Hayden Lee Jessop is making living spaces using shipping containers to help drug addict homeless people get clean.
Hayden, a resident of Pudsey, Leeds, started a life of drugs and violence when he was young, eventually ending up in prison.
In 2013, the now 28-year-old father of two spent seven weeks in a correctional facility. And now, the same man is trying to make a positive difference for others.
Hayden has founded Vulnerable Citizen Support Leeds and has recently started building homes for the people who live on the road to give them a chance to get rid of substance abuse and addiction.
Hayden has imported a shipping container from Bristol that he has converted into a micro home.
The shelter is made to provide living space for six months to people who wish to take the one-year detox program to get free of drugs.

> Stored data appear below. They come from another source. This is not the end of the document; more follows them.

(* ===== verification/DBusMessage.v ===== *)
(** * D-Bus messages ([platform-linux/src/sys/dbus/message.rs])

    The [Message] record, [encode] and [decode], translated; the round trip
    of the two; and the framing facts the transport relies on: a message cut
    short asks for more bytes, and one that is malformed does too. *)

From Stdlib Require Import ZArith Lia String.
From S2P Require Import Prelude Error DBusValue DBusWire DBusEnc DBusLimits.
From stdpp Require Import base numbers list strings.
Open Scope Z_scope.

Definition TYPE_METHOD_CALL : Z := 1.
Definition TYPE_METHOD_RETURN : Z := 2.
Definition TYPE_ERROR : Z := 3.
Definition FIELD_PATH : Z := 1.
Definition FIELD_INTERFACE : Z := 2.
Definition FIELD_MEMBER : Z := 3.
Definition FIELD_ERROR_NAME : Z := 4.
Definition FIELD_REPLY_SERIAL : Z := 5.
Definition FIELD_DESTINATION : Z := 6.
Definition FIELD_SENDER : Z := 7.
Definition FIELD_SIGNATURE : Z := 8.

Record Message := mkMessage {
  message_type : Z;
  flags : Z;
  serial : Z;
  mpath : option str;
  interface : option str;
  member : option str;
  error_name : option str;
  reply_serial : option Z;
  destination : option str;
  sender : option str;
  signature : str;
  body : list Value;
}.

Definition method_call (sn : Z) (dest pth iface memb sig : str) (args : list Value) : Message :=
  mkMessage TYPE_METHOD_CALL 0 sn (Some pth) (Some iface) (Some memb) None None (Some dest)
    None sig args.

Definition field (code : Z) (value : Value) : Value := VStruct [VByte code; VVariant value].
(* ===== verification/DBusConn.v ===== *)
(** * The session-bus connection ([platform-linux/src/sys/dbus/transport.rs])

    Address parsing, the SASL [EXTERNAL] handshake and the method call over a
    byte-stream socket.  The socket is a state: the results the kernel will
    give to [read] and [write], and the bytes sent so far.  A call that would
    block for ever (no result left) runs out of the model's fuel.  The
    kernel's [getuid] is the argument [uid]. *)

From Stdlib Require Import ZArith Lia String.
From S2P Require Import Prelude Error DBusValue DBusWire DBusEnc DBusLimits DBusMessage.
From stdpp Require Import base numbers list strings.
Open Scope Z_scope.

(** Linux [errno] numbers. *)
Definition ECONNREFUSED : Z := 111.
Definition ENOENT : Z := 2.
Definition EACCES : Z := 13.
Definition EPERM : Z := 1.
Definition EINVAL : Z := 22.

Definition kind_of (errno : Z) : ErrorKind :=
  if errno =? ECONNREFUSED then ConnectionRefused
  else if errno =? ENOENT then NotFound
  else if (errno =? EACCES) || (errno =? EPERM) then PermissionDenied
  else if errno =? EINVAL then InvalidInput
  else Other.

Definition sock_err (errno : Z) (opn : string) : PlatformError :=
  error_new (kind_of errno) (Errno errno) opn.

Definition proto_err (detail : string) : PlatformError := error_new InvalidInput NoCode detail.

(** ** Addresses *)

Inductive UnixAddr :=
  | Path (p : list Z)
  | Abstract (name : list Z).

Definition sun_path_bytes (a : UnixAddr) : list Z :=
  match a with Path p => p | Abstract name => 0 :: name end.

(** [sockaddr_un] on Linux: [sun_path] is 108 bytes at offset 2. *)
Definition SUN_PATH_LEN : Z := 108.
Definition sun_path_offset : Z := 2.

(** The packed [sun_path] (zero-filled) and the address length. *)
Definition pack_unix_addr (bs : list Z) : Result (list Z * Z) :=
  if zlen bs >? SUN_PATH_LEN then Err (proto_err "D-Bus unix socket address too long")
  else Ok (bs ++ replicate (Z.to_nat (SUN_PATH_LEN - zlen bs)) 0, sun_path_offset + zlen bs).

Definition parse_kv (kv : str) : list UnixAddr :=
  match str_strip_prefix (lit "path=") kv with
  | Some path => [Path path]
  | None =>
    match str_strip_prefix (lit "abstract=") kv with
    | Some name => [Abstract name]
    | None => []
    end
  end.

Definition parse_candidate (candidate : str) : list UnixAddr :=
  match str_strip_prefix (lit "unix:") candidate with
  | None => []
  | Some rest => concat (map parse_kv (split_char 44 rest))
  end.
(* ===== verification/LinuxFd.v ===== *)
(** * Files and directories of the Linux backend
      ([platform-linux/src/sys/fdio.rs], [platform-linux/src/fs.rs])

    The default build (the [track-p] arms make the same calls through another
    crate).  A [LinuxDir] and a [LinuxFile] are their descriptor. *)

From Stdlib Require Import ZArith Lia String.
From S2P Require Import Prelude Error Sys Fs.
From stdpp Require Import base numbers list strings gmap gmultiset.
Open Scope Z_scope.

Definition kind_of (errno : Z) : ErrorKind :=
  if errno =? ENOENT then NotFound
  else if (errno =? EACCES) || (errno =? EPERM) then PermissionDenied
  else if errno =? EEXIST then AlreadyExists
  else if errno =? ENOTDIR then NotADirectory
  else if errno =? EISDIR then IsADirectory
  else if errno =? ENOTEMPTY then DirectoryNotEmpty
  else if errno =? EINVAL then InvalidInput
  else if errno =? EAGAIN then WouldBlock
  else if errno =? EINTR then Interrupted
  else if errno =? EPIPE then BrokenPipe
  else if errno =? ELOOP then FilesystemLoop
  else if errno =? EXDEV then CrossesDevices
  else Other.

Definition S_IFMT := 61440.   (* 0o170000 *)
Definition S_IFREG := 32768.
Definition S_IFDIR := 16384.
Definition S_IFLNK := 40960.
Definition S_ISUID := 2048.
Definition S_ISGID := 1024.
Definition S_ISVTX := 512.
Definition RESOLVE_NO_XDEV := 1.
Definition RESOLVE_NO_SYMLINKS := 4.
Definition RENAME_NOREPLACE := 1.
Definition R_OK := 4.
Definition W_OK := 2.
Definition X_OK := 1.
Definition DT_DIR := 4.
Definition DT_REG := 8.
Definition DT_LNK := 10.
Definition MFD_CLOEXEC := 1.

Definition R2_RESOLVE : Z := Z.lor RESOLVE_NO_SYMLINKS RESOLVE_NO_XDEV.

(** [split_last_component]. *)
Definition is_slash (b : Z) : bool := b =? 47.

(** [iter().rposition(p)]. *)
Fixpoint rposition (p : Z -> bool) (l : list Z) : option nat :=
  match l with
  | [] => None
  | b :: l' =>
    match rposition p l' with
    | Some i => Some (S i)
    | None => if p b then Some O else None
    end
  end.

Definition split_last_component (rel : OsString) : option (OsString * OsString) :=
  match rposition (fun b => negb (is_slash b)) rel with
  | None => None
  | Some i =>
    let trimmed := take (S i) rel in
    match rposition is_slash trimmed with
    | None => None
    | Some pos => Some (take pos trimmed, drop (S pos) trimmed)
    end
  end.

Definition open_flags (o : OpenOptions) : Result Z :=
  let? flags := match o_read o, o_write o || o_append o with
                | true, true => Ok O_RDWR
                | true, false => Ok O_RDONLY
                | false, true => Ok O_WRONLY
                | false, false => Err (error_new InvalidInput NoCode "open")
                end in
  let flags := if o_append o then Z.lor flags O_APPEND else flags in
  let flags := if o_create_new o then Z.lor flags (Z.lor O_CREAT O_EXCL)
               else if o_create o then Z.lor flags O_CREAT else flags in
  let flags := if o_truncate o then Z.lor flags O_TRUNC else flags in
  Ok flags.

(** The file type and mode bits of a [stat]. *)
Definition type_of_mode (m : Z) : FileType :=
  let t := Z.land m S_IFMT in
  if t =? S_IFREG then FtFile else if t =? S_IFDIR then FtDir
  else if t =? S_IFLNK then FtSymlink else FtOther.

Definition unix_mode_of (st : Stat) : UnixMode :=
  mkUnixMode (negb (Z.land (st_mode st) S_ISUID =? 0))
             (negb (Z.land (st_mode st) S_ISGID =? 0))
             (negb (Z.land (st_mode st) S_ISVTX =? 0))
             (st_uid st) (st_gid st) (Z.land (st_mode st) 511).

Definition raw_mode (m : Mode) : Z :=
  Z.lor (Z.lor (Z.lor (if m_setuid m then S_ISUID else 0) (if m_setgid m then S_ISGID else 0))
               (if m_sticky m then S_ISVTX else 0))
        (Z.land (m_permissions m) 511).

(** [Duration] arithmetic around the epoch, in nanoseconds; [-secs] of
    [i64::MIN] overflows. *)
Definition system_time_from_secs_nsec (secs nsec : Z) : Run Z :=
  if 0 <=? secs then ret (secs * 1000000000 + nsec)
  else if secs =? - 2 ^ 63 then Panic
  else ret (- ((- secs) * 1000000000) + nsec).

Definition type_of_dirent (t : Z) : FileType :=
  if t =? DT_REG then FtFile else if t =? DT_DIR then FtDir
  else if t =? DT_LNK then FtSymlink else FtOther.

Definition access_bits (m : AccessMode) : Z :=
  Z.lor (Z.lor (if a_read m then R_OK else 0) (if a_write m then W_OK else 0))
        (if a_execute m then X_OK else 0).

Section fdio.
Context {K : Type} (kernel : Call -> K -> K * Ret).
Abbreviation M A := (World K -> World K * Run A).
Abbreviation sys := (syscall kernel).

Definition os_err {A} (op : string) (path : OsString) : M A := fun w =>
  (w, fail (with_path (error_new (kind_of (errno w)) (Errno (errno w)) op) path)).

Definition path_arg (path : OsString) (op : string) : M OsString :=
  st_lift (to_cstring path (with_path (error_new InvalidInput NoCode op) path)).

The plan intends to let the people willing to get free of drugs independently in the space while also learning the basic skills needed for a job.
The home even has space for accommodating the pets of the people living there.
Hayden plans to eventually expand to eight homes, built with the help of the people inhabiting the first ones.
The man has plans to move the homes to a private space meant for them in the future but for now, they are being kept in Armley, in storage space.
Talking about his project to the Yorkshire Evening Post, Hayden said: “The idea is to get the people living in there to help us out.
“We’ll get people the help they need, and in return, they can repay us by helping to build more homes so we can help even more people.
“A lot of the people I help have never been in work. For example, if they are from a criminal background and have been in and out of jail.
“Spending time inside changed my life. I went to jail and came out and built a business. I was given a second chance, but a lot of young men don’t get that.”
Local businesses have offered all the support they could to Hayden’s project. The timber needed for the cladding is being donated by a firm in the nearby town of Halifax.
Hayden further said: “What I’d really like is for the council to get on board. It would be great if this project could be something people are referred to.
“I have spoken with the council and they seem prepared to support us with anything to help tackle our homelessness problem.”